→ **TO DO**
Lines to return, exactly: from the line with "intros Hl. exists" to the line with "Definition eqb (x" in the entries below, both included.
[[ RECORD SET, beginning ]]
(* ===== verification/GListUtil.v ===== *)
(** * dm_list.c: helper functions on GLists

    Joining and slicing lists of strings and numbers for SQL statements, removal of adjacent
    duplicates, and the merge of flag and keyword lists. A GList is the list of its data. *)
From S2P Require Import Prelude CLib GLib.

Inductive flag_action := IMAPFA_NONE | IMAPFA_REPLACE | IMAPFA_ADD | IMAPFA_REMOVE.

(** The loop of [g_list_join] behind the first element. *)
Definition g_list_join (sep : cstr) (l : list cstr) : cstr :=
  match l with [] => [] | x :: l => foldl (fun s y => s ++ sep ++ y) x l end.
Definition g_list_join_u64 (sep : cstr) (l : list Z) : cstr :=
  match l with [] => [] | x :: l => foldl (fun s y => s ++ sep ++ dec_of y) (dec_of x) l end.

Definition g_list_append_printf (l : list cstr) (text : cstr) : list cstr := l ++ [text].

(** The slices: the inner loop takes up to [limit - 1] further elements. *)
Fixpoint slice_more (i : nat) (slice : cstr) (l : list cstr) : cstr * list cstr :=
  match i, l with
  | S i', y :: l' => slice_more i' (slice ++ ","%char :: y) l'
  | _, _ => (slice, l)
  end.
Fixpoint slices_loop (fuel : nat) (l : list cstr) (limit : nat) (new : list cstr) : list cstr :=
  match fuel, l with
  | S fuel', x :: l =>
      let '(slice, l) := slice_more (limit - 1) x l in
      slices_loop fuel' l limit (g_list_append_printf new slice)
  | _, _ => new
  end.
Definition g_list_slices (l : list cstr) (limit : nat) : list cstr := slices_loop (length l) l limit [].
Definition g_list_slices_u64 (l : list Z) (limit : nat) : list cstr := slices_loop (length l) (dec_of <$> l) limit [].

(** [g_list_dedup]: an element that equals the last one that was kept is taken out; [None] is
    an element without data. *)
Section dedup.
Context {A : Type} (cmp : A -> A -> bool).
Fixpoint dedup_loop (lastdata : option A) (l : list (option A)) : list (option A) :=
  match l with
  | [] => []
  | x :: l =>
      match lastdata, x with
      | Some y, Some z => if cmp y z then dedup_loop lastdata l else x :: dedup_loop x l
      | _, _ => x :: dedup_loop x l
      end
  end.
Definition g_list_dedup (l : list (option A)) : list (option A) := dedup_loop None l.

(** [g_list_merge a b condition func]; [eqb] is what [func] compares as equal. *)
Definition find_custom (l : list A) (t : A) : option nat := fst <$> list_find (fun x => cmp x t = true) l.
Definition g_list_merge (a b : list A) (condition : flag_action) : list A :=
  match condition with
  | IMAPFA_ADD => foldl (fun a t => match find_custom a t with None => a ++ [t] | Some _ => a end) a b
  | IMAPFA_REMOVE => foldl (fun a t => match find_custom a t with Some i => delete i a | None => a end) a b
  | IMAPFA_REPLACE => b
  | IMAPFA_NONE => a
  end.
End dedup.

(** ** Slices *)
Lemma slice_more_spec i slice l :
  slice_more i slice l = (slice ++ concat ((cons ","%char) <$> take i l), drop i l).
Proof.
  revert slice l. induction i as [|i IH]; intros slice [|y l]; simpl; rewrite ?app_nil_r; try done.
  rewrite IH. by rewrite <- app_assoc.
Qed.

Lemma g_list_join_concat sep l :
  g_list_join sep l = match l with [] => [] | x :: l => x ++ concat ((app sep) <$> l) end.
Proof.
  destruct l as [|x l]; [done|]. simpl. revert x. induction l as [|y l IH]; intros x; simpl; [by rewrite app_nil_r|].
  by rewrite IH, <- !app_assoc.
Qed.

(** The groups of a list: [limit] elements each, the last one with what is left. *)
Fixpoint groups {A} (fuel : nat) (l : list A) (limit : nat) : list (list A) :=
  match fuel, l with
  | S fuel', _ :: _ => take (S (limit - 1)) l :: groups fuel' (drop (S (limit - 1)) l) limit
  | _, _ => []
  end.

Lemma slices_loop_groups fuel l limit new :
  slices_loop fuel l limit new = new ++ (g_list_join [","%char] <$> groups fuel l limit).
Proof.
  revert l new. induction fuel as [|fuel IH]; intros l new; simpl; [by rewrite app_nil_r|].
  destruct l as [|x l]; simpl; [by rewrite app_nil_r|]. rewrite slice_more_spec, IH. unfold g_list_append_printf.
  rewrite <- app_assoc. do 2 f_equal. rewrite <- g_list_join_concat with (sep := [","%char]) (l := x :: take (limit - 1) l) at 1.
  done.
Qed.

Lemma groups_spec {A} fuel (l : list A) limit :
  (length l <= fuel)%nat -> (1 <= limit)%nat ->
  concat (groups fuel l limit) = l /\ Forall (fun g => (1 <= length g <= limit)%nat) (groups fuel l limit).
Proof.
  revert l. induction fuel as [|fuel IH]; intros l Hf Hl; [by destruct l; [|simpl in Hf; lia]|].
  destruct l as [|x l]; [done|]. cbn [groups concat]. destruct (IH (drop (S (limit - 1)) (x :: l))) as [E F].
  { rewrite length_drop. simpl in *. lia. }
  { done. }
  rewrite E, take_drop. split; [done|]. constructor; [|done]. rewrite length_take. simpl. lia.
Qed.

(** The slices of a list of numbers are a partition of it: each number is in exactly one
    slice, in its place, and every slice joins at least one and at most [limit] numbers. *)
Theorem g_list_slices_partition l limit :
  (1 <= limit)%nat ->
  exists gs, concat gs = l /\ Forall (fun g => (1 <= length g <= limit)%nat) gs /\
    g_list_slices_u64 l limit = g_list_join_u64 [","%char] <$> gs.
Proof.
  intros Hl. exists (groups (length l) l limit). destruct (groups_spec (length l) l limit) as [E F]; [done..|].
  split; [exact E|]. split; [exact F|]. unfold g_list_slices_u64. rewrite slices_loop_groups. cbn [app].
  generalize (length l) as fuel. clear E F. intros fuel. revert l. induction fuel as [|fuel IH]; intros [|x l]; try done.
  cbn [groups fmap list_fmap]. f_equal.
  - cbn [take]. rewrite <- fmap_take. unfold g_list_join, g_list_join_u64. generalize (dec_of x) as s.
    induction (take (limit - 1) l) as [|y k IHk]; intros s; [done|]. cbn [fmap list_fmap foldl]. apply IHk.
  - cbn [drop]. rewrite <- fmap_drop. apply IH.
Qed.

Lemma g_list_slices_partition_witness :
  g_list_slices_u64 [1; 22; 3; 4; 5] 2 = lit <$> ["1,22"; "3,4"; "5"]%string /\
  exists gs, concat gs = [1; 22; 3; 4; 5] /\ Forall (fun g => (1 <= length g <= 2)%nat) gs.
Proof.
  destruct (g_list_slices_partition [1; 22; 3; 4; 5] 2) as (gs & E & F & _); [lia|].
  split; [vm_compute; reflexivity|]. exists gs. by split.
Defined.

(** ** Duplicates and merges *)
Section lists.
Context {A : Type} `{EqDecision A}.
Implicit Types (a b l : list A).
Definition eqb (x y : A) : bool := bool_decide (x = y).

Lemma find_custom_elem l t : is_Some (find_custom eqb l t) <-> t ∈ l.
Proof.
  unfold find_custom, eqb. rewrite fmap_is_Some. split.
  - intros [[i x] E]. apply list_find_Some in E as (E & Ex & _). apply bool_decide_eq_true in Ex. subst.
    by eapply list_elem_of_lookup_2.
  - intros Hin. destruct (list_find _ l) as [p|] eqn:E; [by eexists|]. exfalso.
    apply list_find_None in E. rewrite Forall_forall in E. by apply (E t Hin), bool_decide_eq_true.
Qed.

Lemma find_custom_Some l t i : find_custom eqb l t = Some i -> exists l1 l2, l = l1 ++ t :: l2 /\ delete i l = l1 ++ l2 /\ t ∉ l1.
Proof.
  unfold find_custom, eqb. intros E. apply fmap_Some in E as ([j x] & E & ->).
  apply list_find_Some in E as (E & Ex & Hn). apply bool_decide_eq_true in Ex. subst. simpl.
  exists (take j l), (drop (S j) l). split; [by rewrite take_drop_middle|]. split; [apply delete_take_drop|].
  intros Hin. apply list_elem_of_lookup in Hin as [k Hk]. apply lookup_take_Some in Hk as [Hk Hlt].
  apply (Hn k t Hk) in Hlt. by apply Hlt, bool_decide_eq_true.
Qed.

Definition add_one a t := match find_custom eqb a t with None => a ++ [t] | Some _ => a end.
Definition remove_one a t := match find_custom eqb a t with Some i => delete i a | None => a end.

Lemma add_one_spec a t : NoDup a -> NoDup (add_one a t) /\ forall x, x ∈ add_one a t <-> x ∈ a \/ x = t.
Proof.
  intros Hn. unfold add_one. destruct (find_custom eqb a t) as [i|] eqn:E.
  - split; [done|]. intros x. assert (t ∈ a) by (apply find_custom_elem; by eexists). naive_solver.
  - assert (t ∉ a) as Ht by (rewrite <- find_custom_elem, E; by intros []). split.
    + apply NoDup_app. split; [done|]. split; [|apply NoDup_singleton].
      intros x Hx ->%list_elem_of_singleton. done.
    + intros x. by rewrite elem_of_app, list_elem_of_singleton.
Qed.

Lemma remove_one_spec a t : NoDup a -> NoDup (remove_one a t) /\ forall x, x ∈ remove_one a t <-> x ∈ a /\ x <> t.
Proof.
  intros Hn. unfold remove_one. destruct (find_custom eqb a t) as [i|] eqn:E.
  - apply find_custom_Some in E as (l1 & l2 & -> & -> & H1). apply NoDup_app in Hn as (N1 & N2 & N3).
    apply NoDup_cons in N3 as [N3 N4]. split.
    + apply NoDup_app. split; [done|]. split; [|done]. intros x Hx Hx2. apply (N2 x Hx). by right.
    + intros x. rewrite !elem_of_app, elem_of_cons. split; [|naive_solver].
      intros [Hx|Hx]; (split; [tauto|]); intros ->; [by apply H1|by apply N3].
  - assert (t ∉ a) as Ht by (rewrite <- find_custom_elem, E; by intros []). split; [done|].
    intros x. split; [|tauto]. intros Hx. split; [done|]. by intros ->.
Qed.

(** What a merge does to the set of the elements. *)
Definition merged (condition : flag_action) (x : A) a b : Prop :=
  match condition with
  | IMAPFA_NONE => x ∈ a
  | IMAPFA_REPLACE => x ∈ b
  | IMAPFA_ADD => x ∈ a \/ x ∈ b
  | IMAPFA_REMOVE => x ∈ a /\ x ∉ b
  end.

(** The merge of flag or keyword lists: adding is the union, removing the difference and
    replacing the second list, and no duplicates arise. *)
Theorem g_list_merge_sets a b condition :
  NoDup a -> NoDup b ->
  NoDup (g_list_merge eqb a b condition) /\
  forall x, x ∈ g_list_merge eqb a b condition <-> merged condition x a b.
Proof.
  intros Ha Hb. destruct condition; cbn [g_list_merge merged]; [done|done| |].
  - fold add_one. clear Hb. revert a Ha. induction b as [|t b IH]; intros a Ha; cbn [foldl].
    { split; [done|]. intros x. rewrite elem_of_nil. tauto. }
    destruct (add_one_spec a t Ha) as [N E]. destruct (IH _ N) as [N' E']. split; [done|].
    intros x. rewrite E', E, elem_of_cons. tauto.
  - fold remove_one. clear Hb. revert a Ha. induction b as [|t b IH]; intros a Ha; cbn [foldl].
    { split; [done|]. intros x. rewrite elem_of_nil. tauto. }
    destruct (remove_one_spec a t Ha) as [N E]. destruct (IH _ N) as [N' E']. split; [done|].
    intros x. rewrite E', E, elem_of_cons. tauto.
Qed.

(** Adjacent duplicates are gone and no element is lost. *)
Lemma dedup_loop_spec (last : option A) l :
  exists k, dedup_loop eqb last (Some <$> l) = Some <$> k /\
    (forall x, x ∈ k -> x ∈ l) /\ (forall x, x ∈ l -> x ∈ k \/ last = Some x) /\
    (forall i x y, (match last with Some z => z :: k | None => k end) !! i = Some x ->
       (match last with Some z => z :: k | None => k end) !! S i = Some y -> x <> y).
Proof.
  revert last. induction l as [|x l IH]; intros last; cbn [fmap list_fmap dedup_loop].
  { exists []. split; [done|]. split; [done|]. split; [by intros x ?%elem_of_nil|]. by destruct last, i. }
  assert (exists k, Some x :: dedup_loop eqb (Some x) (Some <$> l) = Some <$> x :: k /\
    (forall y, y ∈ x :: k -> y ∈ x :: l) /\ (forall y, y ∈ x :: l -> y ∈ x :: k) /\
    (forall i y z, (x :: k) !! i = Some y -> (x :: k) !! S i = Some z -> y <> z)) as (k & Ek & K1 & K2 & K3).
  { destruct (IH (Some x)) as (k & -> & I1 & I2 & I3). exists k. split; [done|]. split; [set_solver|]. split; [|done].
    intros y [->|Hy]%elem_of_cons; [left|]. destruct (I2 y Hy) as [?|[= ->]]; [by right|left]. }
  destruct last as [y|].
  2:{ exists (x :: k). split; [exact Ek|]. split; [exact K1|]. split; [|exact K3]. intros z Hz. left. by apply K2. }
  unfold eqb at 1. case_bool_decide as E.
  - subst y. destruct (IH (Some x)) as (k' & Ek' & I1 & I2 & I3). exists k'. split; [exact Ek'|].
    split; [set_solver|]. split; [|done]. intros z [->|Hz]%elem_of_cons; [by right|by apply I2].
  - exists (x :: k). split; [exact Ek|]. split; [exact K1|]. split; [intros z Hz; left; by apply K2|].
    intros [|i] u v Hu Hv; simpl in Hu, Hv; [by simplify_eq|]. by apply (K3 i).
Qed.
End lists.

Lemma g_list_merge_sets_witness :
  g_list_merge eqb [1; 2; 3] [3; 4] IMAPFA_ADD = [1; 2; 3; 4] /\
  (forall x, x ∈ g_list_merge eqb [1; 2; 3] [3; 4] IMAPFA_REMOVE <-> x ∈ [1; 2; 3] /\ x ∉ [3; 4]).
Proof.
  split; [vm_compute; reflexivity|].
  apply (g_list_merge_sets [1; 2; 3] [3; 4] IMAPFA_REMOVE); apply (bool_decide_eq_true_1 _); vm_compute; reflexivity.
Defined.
[[ RECORD SET, end ]]
→ **TASK RESULT**
  intros Hl. exists (groups (length l) l limit). destruct (groups_spec (length l) l limit) as [E F]; [done..|].
  split; [exact E|]. split; [exact F|]. unfold g_list_slices_u64. rewrite slices_loop_groups. cbn [app].
  generalize (length l) as fuel. clear E F. intros fuel. revert l. induction fuel as [|fuel IH]; intros [|x l]; try done.
  cbn [groups fmap list_fmap]. f_equal.
  - cbn [take]. rewrite <- fmap_take. unfold g_list_join, g_list_join_u64. generalize (dec_of x) as s.
    induction (take (limit - 1) l) as [|y k IHk]; intros s; [done|]. cbn [fmap list_fmap foldl]. apply IHk.
  - cbn [drop]. rewrite <- fmap_drop. apply IH.
Qed.

Lemma g_list_slices_partition_witness :
  g_list_slices_u64 [1; 22; 3; 4; 5] 2 = lit <$> ["1,22"; "3,4"; "5"]%string /\
  exists gs, concat gs = [1; 22; 3; 4; 5] /\ Forall (fun g => (1 <= length g <= 2)%nat) gs.
Proof.
  destruct (g_list_slices_partition [1; 22; 3; 4; 5] 2) as (gs & E & F & _); [lia|].
  split; [vm_compute; reflexivity|]. exists gs. by split.
Defined.

(** ** Duplicates and merges *)
Section lists.
Context {A : Type} `{EqDecision A}.
Implicit Types (a b l : list A).
Definition eqb (x y : A) : bool := bool_decide (x = y).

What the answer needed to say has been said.